What the task asks:
In the listing below, find the line that contains "- rewrite (tree_insert_perm Z.ltb), (tree_insert_perm" and the line that contains "- intros v y". Quote both and every line between them, exactly, and nothing more.

Data for the task:
((
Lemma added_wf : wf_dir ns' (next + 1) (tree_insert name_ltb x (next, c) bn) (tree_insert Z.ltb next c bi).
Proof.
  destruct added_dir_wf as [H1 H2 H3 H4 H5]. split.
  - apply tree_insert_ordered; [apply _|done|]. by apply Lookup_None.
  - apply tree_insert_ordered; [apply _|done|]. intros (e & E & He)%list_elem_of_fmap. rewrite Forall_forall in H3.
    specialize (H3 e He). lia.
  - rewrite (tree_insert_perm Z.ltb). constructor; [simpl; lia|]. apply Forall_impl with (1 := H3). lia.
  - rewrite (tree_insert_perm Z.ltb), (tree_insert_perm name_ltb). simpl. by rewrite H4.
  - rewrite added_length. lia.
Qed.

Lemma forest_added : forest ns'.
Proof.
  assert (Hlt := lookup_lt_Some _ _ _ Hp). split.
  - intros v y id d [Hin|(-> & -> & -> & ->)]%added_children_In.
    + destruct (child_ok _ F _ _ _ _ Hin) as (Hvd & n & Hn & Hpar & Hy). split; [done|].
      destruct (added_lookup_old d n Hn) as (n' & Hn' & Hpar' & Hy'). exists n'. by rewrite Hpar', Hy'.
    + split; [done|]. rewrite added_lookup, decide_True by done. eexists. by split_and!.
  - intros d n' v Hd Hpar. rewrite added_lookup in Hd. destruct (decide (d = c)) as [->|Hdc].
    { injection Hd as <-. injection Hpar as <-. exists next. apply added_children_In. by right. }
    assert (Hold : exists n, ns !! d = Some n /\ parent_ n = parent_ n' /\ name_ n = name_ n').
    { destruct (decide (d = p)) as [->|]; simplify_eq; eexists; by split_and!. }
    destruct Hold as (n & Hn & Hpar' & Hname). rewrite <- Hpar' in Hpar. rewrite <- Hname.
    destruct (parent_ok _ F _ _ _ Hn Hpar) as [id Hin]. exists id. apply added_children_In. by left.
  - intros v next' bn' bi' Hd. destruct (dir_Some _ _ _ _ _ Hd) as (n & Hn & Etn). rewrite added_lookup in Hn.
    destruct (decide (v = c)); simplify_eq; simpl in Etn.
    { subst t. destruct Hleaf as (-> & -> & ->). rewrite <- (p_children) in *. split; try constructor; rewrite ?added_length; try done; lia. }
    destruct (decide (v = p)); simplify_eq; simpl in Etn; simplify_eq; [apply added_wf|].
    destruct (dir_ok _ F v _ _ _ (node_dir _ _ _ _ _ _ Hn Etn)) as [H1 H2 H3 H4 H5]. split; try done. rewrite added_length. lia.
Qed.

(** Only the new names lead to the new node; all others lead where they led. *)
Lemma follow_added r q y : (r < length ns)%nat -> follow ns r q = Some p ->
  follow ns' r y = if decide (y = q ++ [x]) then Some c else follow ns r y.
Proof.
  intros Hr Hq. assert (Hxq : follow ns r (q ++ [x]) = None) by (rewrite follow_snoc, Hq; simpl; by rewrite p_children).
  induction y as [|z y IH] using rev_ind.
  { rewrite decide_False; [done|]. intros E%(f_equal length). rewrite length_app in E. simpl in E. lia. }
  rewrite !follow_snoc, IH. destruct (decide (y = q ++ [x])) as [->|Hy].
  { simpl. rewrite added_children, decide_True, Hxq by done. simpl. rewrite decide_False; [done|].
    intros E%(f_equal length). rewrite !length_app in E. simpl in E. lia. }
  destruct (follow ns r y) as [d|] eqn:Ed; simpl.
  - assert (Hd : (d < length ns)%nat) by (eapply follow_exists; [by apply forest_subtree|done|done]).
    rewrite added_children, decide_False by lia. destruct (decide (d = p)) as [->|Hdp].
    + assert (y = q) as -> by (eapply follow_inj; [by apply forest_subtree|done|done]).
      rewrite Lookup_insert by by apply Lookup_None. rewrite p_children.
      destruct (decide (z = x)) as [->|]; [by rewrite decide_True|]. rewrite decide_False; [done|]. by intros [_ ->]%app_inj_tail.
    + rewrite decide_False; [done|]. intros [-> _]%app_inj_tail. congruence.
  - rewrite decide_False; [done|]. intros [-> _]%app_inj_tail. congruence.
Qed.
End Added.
))
Reply:
  - rewrite (tree_insert_perm Z.ltb), (tree_insert_perm name_ltb). simpl. by rewrite H4.
  - rewrite added_length. lia.
Qed.

Lemma forest_added : forest ns'.
Proof.
  assert (Hlt := lookup_lt_Some _ _ _ Hp). split.
  - intros v y id d [Hin|(-> & -> & -> & ->)]%added_children_In.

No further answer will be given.